Non dichiarò il falso nel processo ‘Sintesi’, assolta la ex tutor dei tirocini formativi di Villa Sofia

Oggi è arrivato il verdetto: per E.M.R. “il fatto non sussiste”

PALERMO, 22 gennaio – Era stata chiamata dalla Procura della Repubblica come teste d’accusa, nel processo “Sintesi”, quello che vedeva tra gli imputati i consiglieri comunali di Monreale Sandro Russo e Aurelia Di Benedetto. Quelle sue dichiarazioni, però, non erano piaciute al piemme Gaspare Spedale, che già durante il dibattimento le aveva preannunciato la messa in stato d’accusa per falsa testimonianza. Oggi, però, quell’accusa pesante è venuta meno.

Il Gup Walter Turturici, infatti, al termine del processo celebrato con il rito abbreviato, dopo la richiesta di rinvio a giudizio, ha assolto E.M.R., 44 anni, perché il fatto non sussiste. L’accusa aveva chiesto, invece, la condanna a 10 mesi e 20 giorni. Il pronunciamento, il quarto che va nella stessa direzione, pertanto, potrebbe mettere la parola fine ad una vicenda, quelle dei tirocini formativi di Villa Sofia della cooperativa Sintesi, che andava avanti da circa sei anni.
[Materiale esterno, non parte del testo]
(** ** The coordinator's session *)

Inductive app_event :=
  | ClickAddOrg | ClickAddUser | ClickAddLinode   (* the three Add buttons *)
  | ClickUser (id : nat)                          (* a user link of OrgDetails *)
  | DialogClose (m : App.modal_id) (a : MyModal.affordance)
  | ClickRefresh                                  (* the error dialog's Refresh *)
  | FormCloseReload (k : kind)                    (* a form's closeReload prop *)
  | ChildSetError (e : failure) (msg : string).   (* a child's setError prop *)

(** The page under the dialogs takes clicks only while no dialog is shown. *)
Definition page_enabled (s : App.state) : bool := bool_decide (App.visible_modals s = []).

(** The App handler an event runs, if the event can happen. *)
Definition event_handler (ev : app_event) (s : App.state) : option App.h :=
  match ev with
  | ClickAddOrg =>
      if page_enabled s && negb (App.addOrg_disabled s) then Some App.addOrg else None
  | ClickAddUser =>
      if page_enabled s && negb (App.addUser_disabled s) then Some App.addUser else None
  | ClickAddLinode =>
      if page_enabled s && negb (App.addLinode_disabled s) then Some App.addLinode else None
  | ClickUser id =>
      if page_enabled s && bool_decide (id ∈ App.listed_users s)
      then Some (App.selectUser id) else None
  | DialogClose m a => MyModal.request_close (App.modal_props m s) a
  | ClickRefresh => if App.broke s then Some (emit AReload) else None
  | FormCloseReload k => Some (App.closeReload (App.form_action k))
  | ChildSetError e msg => Some (App.setError e msg)
  end.

Record aworld := mkAWorld {
  a_state : App.state;
  a_inflight : list request;
  a_effects : list app_effect
}.

Definition a_issued (es : list app_effect) : list request :=
  omap (fun e => match e with AIssue r => Some r | _ => None end) es.

(** Run an App handler and record what it emitted. *)
Definition aapply (h : App.h) (w : aworld) : aworld :=
  let res := h (a_state w) in
  mkAWorld (fst res) (a_inflight w ++ a_issued (snd res)) (a_effects w ++ snd res).

(** After [componentWillMount]. *)
Definition app_initial : aworld := aapply App.componentWillMount (mkAWorld App.init [] []).

Section AppWorld.
Context `{Backend}.

Inductive astep : aworld -> aworld -> Prop :=
  | as_event ev w h :
      event_handler ev (a_state w) = Some h -> astep w (aapply h w)
  | as_settle w l1 r l2 o :
      a_inflight w = l1 ++ r :: l2 -> settles r o ->
      astep w (aapply (App.orgs_settled o) (mkAWorld (a_state w) (l1 ++ l2) (a_effects w))).

Inductive aaction := AEv (ev : app_event) | ASet (i : nat) (fail : option failure).

Definition aexec (w : aworld) (a : aaction) : option aworld :=
  match a with
  | AEv ev => h ← event_handler ev (a_state w); Some (aapply h w)
  | ASet i f =>
      r ← a_inflight w !! i;
      let o := match f with None => backend_reply r | Some e => Rejected e end in
      Some (aapply (App.orgs_settled o)
             (mkAWorld (a_state w) (take i (a_inflight w) ++ drop (Nat.succ i) (a_inflight w))
                       (a_effects w)))
  end.

Fixpoint arun (w : aworld) (acts : list aaction) : option aworld :=
  match acts with
  | [] => Some w
  | a :: acts' => w' ← aexec w a; arun w' acts'
  end.

Lemma aexec_step w a w' : aexec w a = Some w' -> astep w w'.
Proof.
  destruct a as [ev | i f]; simpl.
  - destruct (event_handler ev (a_state w)) as [h |] eqn:E; intros; simplify_eq/=.
    by apply (as_event ev).
  - destruct (a_inflight w !! i) as [r |] eqn:Hi; intros; simplify_eq/=.
    eapply as_settle; [symmetry; by apply take_drop_middle |].
    destruct f; [right; eauto | by left].
Qed.

(** Every run of [aexec] is a path of the session. *)
Lemma arun_sound w acts w' : arun w acts = Some w' -> rtc astep w w'.
Proof.
  revert w. induction acts as [| a acts IH]; intros w; simpl; [intros [= ->]; apply rtc_refl |].
  destruct (aexec w a) as [w1 |] eqn:E; simpl; [| done].
  intros Hrun. eapply rtc_l; [by eapply aexec_step | by apply IH].
Qed.
End AppWorld.

(** ** The dialogs shown, counted *)

Lemma length_visible_modals s :
  length (App.visible_modals s) =
    Nat.b2n (bool_decide (App.selectedUserId s <> None)) + Nat.b2n (App.addingOrg s) +
    Nat.b2n (App.addingUser s) + Nat.b2n (App.addingLinode s) + Nat.b2n (App.broke s).
Proof.
  destruct s as [o sel ao au al b e m]. unfold App.visible_modals, App.modal_visible. simpl.
  destruct sel, ao, au, al, b; reflexivity.
Qed.
(** * PeopleMath front-end: the computations of its components

    A shallow embedding of the view components of the planning UI
    (assignments by person, assignments by group or tag, the people table,
    the bucket editor) and of the REST storage service, with the
    properties that the description of the repository states about them.

    Conventions of the embedding.
    - A JavaScript [number] is a rational ([Q]): the values that reach
      these components are finite quantities of resources, and rounding,
      infinities and NaN are left out.  Numeric equality is [Qeq].
    - A JavaScript [string] is a [string]; [===] on strings is [String.eqb].
    - A [Map] that the code iterates is an association list in insertion
      order; a [ReadonlyMap] that is only looked up is a [gmap].
    - [Array.prototype.sort] is the stable sort that ECMAScript requires:
      an element moves behind a later one only when the comparator is
      positive on the pair. *)

From Stdlib Require Import QArith ZArith List Sorted Permutation String Lia Lqa.
From Stdlib Require OrderedTypeEx.
From stdpp Require Import base gmap strings list.

Set Default Proof Using "Type".

(** ** Arrays: [sort] *)

Section JsSort.
Context {A : Type}.
Variable cmp : A -> A -> Q.

(** [x], met before [y], stays before it unless [cmp x y > 0]. *)
Definition stays_before (x y : A) : bool := Qle_bool (cmp x y) 0.

Fixpoint sort_insert (x : A) (l : list A) : list A :=
  match l with
  | [] => [x]
  | y :: l' => if stays_before x y then x :: l else y :: sort_insert x l'
  end.

Definition js_sort (l : list A) : list A := fold_right sort_insert [] l.

Lemma sort_insert_perm x l : Permutation (sort_insert x l) (x :: l).
Proof.
  induction l as [|y l IH]; simpl; [reflexivity|].
  destruct (stays_before x y); [reflexivity|].
  rewrite IH. apply perm_swap.
Qed.

Lemma js_sort_perm l : Permutation (js_sort l) l.
Proof.
  induction l as [|x l IH]; simpl; [constructor|].
  rewrite sort_insert_perm. now constructor.
Qed.

Lemma js_sort_nil_iff l : js_sort l = [] <-> l = [].
Proof.
  split; intros H.
  - apply Permutation_nil. rewrite <- H. apply js_sort_perm.
  - now subst.
Qed.

Section Sorted.
Variable R : A -> A -> Prop.
Hypothesis R_stays : forall x y, stays_before x y = true -> R x y.
Hypothesis R_moves : forall x y, stays_before x y = false -> R y x.
Hypothesis R_trans : forall x y z, R x y -> R y z -> R x z.

Lemma sort_insert_sorted x l :
  StronglySorted R l -> StronglySorted R (sort_insert x l).
Proof using R_stays R_moves R_trans.
  induction 1 as [|y l Hs IH Hall]; simpl.
  - repeat constructor.
  - destruct (stays_before x y) eqn:E.
    + constructor; [now constructor|].
      constructor; [now apply R_stays|].
      rewrite List.Forall_forall in Hall |- *.
      intros z Hz. eapply R_trans; [apply R_stays; exact E|now apply Hall].
    + constructor; [exact IH|].
      rewrite List.Forall_forall. intros z Hz.
      apply (Permutation_in _ (sort_insert_perm x l)) in Hz.
      destruct Hz as [<-|Hz]; [now apply R_moves|].
      rewrite List.Forall_forall in Hall. now apply Hall.
Qed.

Lemma js_sort_sorted l : StronglySorted R (js_sort l).
Proof using R_stays R_moves R_trans.
  induction l as [|x l IH]; simpl; [constructor|].
  now apply sort_insert_sorted.
Qed.
End Sorted.
End JsSort.

(** Sorting in descending order of a numeric key: the comparator
  [(a, b) => key(b) - key(a)]. *)
Section Descending.
Context {A : Type}.
Variable key : A -> Q.
Lemma unity_loop_spec (r : nat) :
  forall done rest todo,
    length rest = (4 * r)%nat -> (r <= todo)%nat ->
    unity_loop todo (length done) (done ++ rest)
    = Ok (done ++ unit_matrices r).
Proof.
  induction r as [| r IH]; intros done rest todo Hlen Htodo.
  - destruct rest; [| discriminate]. destruct todo; [reflexivity |].
    cbn [unity_loop]. rewrite decide_False by (rewrite length_app; cbn; lia).
    reflexivity.
  - destruct todo as [| todo]; [lia |].
    destruct rest as [| a [| b [| c [| d rest]]]]; cbn in Hlen; try lia.
    cbn [unity_loop].
    rewrite decide_True by (rewrite length_app; cbn; lia).
    rewrite store_app by (cbn; lia). cbn [mbind outcome_bind].
    rewrite store_app by (cbn; lia). cbn [mbind outcome_bind].
    rewrite store_app by (cbn; lia). cbn [mbind outcome_bind].
    rewrite store_app by (cbn; lia). cbn [mbind outcome_bind].
    cbn [insert list_insert].
    change (done ++ of_real d1 :: of_real d0 :: of_real d0 :: of_real d1 :: rest)
      with (done ++ [of_real d1; of_real d0; of_real d0; of_real d1] ++ rest).
    rewrite app_assoc.
    replace (length done + 4)%nat
      with (length (done ++ [of_real d1; of_real d0; of_real d0; of_real d1]))
      by (rewrite length_app; reflexivity).
    rewrite IH by lia.
    rewrite <- app_assoc. reflexivity.
Qed.

Lemma unity_blocks_spec current :
  Forall whole_matrices current ->
  unity_blocks current
  = Ok (map (fun block => unit_matrices (length block / 4)) current).
Proof.
  induction 1 as [| block current [k Hk] _ IH]; cbn [unity_blocks map].
  - reflexivity.
  - pose proof (unity_loop_spec k [] block (length block) Hk ltac:(lia)) as Hl.
    cbn [app length] in Hl. rewrite Hl. cbn [mbind outcome_bind].
    rewrite IH. cbn [mbind outcome_bind].
    rewrite Hk, Nat.mul_comm, Nat.div_mul by lia. reflexivity.
Qed.

Lemma length_unit_matrices k : length (unit_matrices k) = (4 * k)%nat.
Proof.
  unfold unit_matrices. induction k as [| k IH]; [reflexivity |].
  simpl in IH |- *. rewrite IH. lia.
Qed.

Lemma unity_blocks_neutral current :
  Forall whole_matrices current ->
  Forall2 (fun c b => neutral_block 4 (length c) b) current
    (map (fun block => unit_matrices (length block / 4)) current).
Proof.
  induction 1 as [| block current [k Hk] _ IH]; cbn [map]; constructor.
  - unfold neutral_block. rewrite Z.eqb_refl. split; [| reflexivity].
    rewrite length_unit_matrices, Hk.
    replace (4 * k / 4)%nat with k; [reflexivity |].
    rewrite Nat.mul_comm, Nat.div_mul; lia.
  - exact IH.
Qed.

Lemma fill_blocks_neutral n_pol current :
  n_pol <> 4 ->
  Forall2 (fun c b => neutral_block n_pol (length c) b) current
    (fill_blocks current).
Proof.
  intros Hpol. unfold fill_blocks.
  induction current as [| block current IH]; cbn [map]; constructor.
  - unfold neutral_block. rewrite length_replicate. split; [reflexivity |].
    destruct (Z.eqb_spec n_pol 4); [contradiction |].
    apply Forall_replicate. reflexivity.
  - exact IH.
Qed.

Lemma set_last_solution {A} (previous : list A) (current x : A) :
  <[pred (length (previous ++ [current])) := x]> (previous ++ [current])
  = previous ++ [x].
Proof.
  rewrite length_app. cbn [length].
  replace (pred (length previous + 1)) with (length previous + 0)%nat by lia.
  rewrite insert_app_r. reflexivity.
Qed.

Lemma previous_solution {A} (previous : list A) (current prev : A) :
  last previous = Some prev ->
  (previous ++ [current]) !! (length (previous ++ [current]) - 2)%nat
  = Some prev.
Proof.
  intros Hlast. apply last_Some in Hlast as [l ->].
  rewrite !length_app. cbn [length].
  replace (length l + 1 + 1 - 2)%nat with (length l) by lia.
  rewrite <- app_assoc. apply list_lookup_middle. reflexivity.
Qed.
E.M.R., che è tra i fondatori della stessa cooperativa sociale, nonché tutor di uno di quei tirocini formativi, era stata chiamata in causa dall’accusa nel processo: in discussione c’era l’esclusione di alcuni tirocinanti. In quella sede, però, la donna aveva affermato di non essere a conoscenza dei fatti, né dei motivi che l’avevano causato. Dichiarazioni, rese il 4 dicembre del 2014, che, come detto, non erano piaciute al piemme, che le aveva ritenute false e reticenti e che per questo aveva chiesto il rinvio a giudizio, in una sorta di processo “costola” dei precedenti, tutti, peraltro conclusi con l’assoluzione per gli imputati. La difesa, costituita dall’avvocato Piero Capizzi, è riuscita a confutare le accuse mosse a E.M.R.
La vicenda giudiziaria relativa al processo “Sintesi” aveva visto alla sbarra Sandro Russo, Aurelia Di Benedetto, Salvatore Requirez, Carlo Sitzia e Giuseppe Intravaia. Per i primi quattro il giudizio di assoluzione del 2013 aveva portato ad un secondo pronunciamento assolutorio nel 2016 per il principio del “ne bis in idem”, quello secondo cui non si può essere giudicati due volte per lo stesso reato, poiché gli imputati, per un reato ritenuto identico, erano già stati sottoposti a giudizio ed assolti. Non così per Giuseppe Intravaia, per la cui posizione il tribunale era entrato nel merito, assolvendolo con formula piena, poiché “il fatto non sussiste”.